*** RECORDED DATA Section Begins ***

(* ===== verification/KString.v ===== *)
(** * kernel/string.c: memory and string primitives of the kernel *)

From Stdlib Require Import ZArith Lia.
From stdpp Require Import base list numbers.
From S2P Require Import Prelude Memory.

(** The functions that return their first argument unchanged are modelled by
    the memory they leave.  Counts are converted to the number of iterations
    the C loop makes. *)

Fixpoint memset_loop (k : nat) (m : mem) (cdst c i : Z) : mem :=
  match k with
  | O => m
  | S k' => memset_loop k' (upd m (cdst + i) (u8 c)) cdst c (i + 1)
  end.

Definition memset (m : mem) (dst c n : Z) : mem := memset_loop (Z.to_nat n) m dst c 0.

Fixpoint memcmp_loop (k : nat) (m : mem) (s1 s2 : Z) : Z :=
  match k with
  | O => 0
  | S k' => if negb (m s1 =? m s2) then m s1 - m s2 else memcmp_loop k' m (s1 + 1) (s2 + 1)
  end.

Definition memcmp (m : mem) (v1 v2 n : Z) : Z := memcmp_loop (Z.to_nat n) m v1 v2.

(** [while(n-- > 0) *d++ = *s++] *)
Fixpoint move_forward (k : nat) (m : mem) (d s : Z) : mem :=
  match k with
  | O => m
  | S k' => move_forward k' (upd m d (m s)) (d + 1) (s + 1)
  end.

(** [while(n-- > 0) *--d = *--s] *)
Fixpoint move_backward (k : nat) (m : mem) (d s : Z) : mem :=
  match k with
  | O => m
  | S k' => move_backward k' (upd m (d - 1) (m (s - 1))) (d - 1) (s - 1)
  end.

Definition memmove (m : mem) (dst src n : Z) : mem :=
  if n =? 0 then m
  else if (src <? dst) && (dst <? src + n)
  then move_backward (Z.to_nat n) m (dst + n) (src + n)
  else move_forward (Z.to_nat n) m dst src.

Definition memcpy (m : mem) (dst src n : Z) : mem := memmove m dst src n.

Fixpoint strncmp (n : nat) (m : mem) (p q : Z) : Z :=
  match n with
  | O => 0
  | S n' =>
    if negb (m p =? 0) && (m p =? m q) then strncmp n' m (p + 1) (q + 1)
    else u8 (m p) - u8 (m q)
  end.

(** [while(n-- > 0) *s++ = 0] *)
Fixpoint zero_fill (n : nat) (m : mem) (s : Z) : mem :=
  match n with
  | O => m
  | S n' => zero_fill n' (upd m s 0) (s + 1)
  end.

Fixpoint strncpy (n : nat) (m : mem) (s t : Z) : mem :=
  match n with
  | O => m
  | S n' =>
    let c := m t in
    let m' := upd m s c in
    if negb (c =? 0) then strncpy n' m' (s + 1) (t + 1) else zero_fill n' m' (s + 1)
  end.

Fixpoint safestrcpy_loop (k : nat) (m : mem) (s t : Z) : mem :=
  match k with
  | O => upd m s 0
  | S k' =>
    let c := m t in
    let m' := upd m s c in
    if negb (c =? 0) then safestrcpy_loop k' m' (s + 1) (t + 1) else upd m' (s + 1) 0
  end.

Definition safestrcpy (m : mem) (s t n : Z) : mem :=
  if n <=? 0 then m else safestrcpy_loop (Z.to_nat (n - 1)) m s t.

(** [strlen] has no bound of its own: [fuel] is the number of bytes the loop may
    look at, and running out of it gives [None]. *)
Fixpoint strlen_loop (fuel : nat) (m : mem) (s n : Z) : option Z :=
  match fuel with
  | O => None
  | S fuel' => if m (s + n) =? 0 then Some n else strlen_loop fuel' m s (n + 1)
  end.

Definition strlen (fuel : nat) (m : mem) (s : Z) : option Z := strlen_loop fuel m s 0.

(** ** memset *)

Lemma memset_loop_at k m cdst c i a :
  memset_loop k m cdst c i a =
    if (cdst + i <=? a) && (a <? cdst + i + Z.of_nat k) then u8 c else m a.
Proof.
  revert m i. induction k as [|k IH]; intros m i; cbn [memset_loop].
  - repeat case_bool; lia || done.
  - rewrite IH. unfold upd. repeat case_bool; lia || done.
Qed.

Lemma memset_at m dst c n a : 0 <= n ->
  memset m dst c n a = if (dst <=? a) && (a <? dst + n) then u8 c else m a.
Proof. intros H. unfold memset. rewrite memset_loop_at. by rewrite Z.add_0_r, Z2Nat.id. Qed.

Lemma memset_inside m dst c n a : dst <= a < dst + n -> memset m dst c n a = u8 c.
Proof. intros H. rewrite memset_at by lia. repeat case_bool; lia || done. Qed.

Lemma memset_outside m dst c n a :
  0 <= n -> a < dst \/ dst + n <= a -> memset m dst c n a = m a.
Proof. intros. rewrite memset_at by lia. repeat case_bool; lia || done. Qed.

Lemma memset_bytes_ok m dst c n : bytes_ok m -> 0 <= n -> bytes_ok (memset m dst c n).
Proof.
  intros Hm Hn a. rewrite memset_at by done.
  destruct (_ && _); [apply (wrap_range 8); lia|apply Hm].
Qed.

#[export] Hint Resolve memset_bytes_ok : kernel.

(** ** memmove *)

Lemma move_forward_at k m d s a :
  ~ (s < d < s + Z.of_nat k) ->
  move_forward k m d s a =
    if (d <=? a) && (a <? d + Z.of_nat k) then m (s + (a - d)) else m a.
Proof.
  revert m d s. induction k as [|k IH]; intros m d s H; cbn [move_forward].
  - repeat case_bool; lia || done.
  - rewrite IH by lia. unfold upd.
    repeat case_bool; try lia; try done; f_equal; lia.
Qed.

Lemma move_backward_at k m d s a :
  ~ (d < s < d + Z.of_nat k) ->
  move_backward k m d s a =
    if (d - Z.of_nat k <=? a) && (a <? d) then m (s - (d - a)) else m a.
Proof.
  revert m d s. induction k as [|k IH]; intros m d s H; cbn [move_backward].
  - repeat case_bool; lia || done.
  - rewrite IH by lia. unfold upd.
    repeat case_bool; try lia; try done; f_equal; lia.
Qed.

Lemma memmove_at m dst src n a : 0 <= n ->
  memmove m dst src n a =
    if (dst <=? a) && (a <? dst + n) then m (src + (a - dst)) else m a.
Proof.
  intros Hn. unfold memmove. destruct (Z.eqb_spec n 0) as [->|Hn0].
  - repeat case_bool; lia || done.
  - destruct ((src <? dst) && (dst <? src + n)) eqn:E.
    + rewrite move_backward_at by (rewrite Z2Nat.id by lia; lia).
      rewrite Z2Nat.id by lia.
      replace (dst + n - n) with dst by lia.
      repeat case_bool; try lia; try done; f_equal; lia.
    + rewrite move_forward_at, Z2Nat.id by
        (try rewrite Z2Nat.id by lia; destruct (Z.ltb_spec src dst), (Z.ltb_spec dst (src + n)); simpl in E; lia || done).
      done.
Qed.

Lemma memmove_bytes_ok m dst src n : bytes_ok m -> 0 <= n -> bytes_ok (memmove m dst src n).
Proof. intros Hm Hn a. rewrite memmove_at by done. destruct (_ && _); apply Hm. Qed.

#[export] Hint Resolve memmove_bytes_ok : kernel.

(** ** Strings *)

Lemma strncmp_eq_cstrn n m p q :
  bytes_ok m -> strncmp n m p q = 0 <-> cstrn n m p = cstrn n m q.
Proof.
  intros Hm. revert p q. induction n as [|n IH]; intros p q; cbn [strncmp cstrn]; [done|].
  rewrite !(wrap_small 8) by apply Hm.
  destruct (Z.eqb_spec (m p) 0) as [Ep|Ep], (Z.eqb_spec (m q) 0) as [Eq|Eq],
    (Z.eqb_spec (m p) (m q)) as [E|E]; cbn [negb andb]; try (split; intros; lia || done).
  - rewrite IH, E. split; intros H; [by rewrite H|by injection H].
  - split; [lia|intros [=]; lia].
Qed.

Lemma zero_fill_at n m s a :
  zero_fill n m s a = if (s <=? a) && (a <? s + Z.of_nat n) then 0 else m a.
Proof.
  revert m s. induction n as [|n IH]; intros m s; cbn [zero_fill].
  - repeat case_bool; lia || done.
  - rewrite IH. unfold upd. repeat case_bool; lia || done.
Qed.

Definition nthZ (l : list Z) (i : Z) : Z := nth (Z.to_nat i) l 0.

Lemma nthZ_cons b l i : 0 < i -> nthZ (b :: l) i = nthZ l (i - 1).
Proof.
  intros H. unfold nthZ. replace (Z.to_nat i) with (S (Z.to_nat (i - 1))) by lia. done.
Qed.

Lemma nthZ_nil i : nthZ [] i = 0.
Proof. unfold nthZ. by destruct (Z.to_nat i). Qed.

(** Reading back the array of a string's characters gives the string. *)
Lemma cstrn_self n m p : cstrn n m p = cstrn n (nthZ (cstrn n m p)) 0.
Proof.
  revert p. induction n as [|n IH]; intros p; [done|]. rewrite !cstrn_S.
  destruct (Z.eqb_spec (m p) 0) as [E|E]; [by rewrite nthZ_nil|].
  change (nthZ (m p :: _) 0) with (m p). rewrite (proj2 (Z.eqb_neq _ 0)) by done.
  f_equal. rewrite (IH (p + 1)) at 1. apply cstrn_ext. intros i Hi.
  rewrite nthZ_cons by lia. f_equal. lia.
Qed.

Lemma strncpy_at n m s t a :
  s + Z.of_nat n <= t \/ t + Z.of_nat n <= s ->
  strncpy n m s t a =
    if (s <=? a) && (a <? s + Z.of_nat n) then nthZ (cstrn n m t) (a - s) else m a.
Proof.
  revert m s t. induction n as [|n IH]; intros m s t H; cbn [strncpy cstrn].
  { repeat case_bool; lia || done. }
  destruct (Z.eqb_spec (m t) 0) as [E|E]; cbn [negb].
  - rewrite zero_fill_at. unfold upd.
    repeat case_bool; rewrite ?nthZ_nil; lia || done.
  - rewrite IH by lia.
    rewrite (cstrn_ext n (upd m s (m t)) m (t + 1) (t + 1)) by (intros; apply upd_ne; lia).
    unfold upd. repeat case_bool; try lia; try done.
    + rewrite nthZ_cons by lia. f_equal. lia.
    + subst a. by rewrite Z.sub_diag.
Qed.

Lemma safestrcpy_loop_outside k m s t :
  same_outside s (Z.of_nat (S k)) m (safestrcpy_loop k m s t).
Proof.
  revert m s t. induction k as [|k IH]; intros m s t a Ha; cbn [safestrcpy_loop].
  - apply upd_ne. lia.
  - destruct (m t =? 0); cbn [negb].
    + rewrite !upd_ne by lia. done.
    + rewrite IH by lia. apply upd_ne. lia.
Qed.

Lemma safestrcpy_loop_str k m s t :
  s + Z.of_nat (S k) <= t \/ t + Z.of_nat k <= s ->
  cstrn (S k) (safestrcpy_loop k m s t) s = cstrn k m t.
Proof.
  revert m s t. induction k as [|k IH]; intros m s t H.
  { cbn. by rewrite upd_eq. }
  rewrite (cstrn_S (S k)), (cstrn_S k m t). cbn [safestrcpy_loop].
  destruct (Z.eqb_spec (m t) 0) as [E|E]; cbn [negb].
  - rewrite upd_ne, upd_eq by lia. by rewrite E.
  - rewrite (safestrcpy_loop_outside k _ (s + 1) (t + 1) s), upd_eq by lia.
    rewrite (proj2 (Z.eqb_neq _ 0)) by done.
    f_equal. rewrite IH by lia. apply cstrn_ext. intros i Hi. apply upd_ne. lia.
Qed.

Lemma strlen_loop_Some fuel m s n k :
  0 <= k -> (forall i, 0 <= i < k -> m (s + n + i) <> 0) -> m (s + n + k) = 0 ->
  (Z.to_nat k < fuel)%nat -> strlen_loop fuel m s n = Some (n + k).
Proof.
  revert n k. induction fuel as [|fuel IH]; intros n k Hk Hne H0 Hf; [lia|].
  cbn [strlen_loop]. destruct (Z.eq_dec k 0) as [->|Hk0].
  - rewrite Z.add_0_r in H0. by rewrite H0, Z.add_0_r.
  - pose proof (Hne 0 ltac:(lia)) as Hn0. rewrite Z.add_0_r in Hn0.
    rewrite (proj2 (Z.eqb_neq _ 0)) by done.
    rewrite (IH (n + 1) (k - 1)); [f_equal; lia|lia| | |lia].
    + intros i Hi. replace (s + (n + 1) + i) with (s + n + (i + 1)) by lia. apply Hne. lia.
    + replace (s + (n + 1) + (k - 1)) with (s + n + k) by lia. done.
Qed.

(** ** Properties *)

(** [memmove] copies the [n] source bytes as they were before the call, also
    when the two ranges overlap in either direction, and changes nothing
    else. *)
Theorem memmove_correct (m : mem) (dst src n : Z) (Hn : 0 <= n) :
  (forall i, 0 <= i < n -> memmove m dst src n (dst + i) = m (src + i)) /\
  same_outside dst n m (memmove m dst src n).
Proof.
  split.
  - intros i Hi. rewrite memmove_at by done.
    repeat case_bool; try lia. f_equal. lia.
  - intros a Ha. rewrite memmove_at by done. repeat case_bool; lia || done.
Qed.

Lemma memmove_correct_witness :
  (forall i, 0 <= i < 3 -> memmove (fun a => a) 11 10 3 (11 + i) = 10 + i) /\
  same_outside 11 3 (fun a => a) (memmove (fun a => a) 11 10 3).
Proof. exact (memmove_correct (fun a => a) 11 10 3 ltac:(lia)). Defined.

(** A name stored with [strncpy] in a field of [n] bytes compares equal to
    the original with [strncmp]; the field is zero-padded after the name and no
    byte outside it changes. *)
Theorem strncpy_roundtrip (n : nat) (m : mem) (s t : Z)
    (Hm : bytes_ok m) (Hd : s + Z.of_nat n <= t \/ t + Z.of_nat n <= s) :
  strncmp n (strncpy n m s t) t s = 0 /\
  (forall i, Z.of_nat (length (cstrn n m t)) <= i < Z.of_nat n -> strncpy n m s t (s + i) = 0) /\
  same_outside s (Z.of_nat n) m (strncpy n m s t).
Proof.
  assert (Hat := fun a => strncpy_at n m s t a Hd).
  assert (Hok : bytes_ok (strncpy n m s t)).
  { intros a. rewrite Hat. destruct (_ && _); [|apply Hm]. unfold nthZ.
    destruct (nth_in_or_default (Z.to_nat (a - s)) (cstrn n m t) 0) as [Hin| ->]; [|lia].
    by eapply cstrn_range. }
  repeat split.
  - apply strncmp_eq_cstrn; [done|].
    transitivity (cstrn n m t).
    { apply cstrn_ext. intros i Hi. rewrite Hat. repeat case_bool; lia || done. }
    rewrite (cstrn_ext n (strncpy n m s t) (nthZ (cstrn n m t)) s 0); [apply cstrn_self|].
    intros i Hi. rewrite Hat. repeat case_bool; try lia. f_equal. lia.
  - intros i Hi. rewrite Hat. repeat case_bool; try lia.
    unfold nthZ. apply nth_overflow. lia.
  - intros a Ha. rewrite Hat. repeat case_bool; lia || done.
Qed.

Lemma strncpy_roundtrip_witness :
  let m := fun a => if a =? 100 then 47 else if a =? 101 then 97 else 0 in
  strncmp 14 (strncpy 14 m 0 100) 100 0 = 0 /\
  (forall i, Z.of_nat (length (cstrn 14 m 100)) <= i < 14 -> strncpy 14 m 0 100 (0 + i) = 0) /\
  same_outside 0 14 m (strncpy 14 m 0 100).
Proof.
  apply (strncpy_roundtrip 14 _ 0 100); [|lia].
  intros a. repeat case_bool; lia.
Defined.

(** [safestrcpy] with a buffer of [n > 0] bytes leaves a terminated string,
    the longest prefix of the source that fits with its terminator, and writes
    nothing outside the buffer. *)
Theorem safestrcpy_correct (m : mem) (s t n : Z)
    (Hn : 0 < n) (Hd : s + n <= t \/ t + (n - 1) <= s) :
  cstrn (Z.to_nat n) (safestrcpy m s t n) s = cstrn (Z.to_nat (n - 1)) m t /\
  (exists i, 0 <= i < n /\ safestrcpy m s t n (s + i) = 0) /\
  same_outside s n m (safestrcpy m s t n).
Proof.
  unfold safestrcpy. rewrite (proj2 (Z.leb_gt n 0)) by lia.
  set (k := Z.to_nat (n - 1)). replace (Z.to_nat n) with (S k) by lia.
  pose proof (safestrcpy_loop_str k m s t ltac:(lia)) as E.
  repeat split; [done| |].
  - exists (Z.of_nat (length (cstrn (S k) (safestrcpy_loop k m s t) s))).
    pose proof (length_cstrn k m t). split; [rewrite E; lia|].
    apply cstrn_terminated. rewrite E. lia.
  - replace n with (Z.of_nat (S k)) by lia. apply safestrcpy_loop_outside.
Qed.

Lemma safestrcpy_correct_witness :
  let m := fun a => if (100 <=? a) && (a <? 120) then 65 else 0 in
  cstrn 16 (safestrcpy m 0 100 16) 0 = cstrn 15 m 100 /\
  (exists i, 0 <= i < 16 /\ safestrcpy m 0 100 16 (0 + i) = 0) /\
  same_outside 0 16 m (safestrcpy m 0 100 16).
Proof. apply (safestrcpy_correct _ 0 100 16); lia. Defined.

*** RECORDED DATA Section Ends ***

[WHAT TO PRODUCE]: What is the number of lines in the records that include the word "assert"? Answer with that number only.

[RESPONSE BELOW]: 2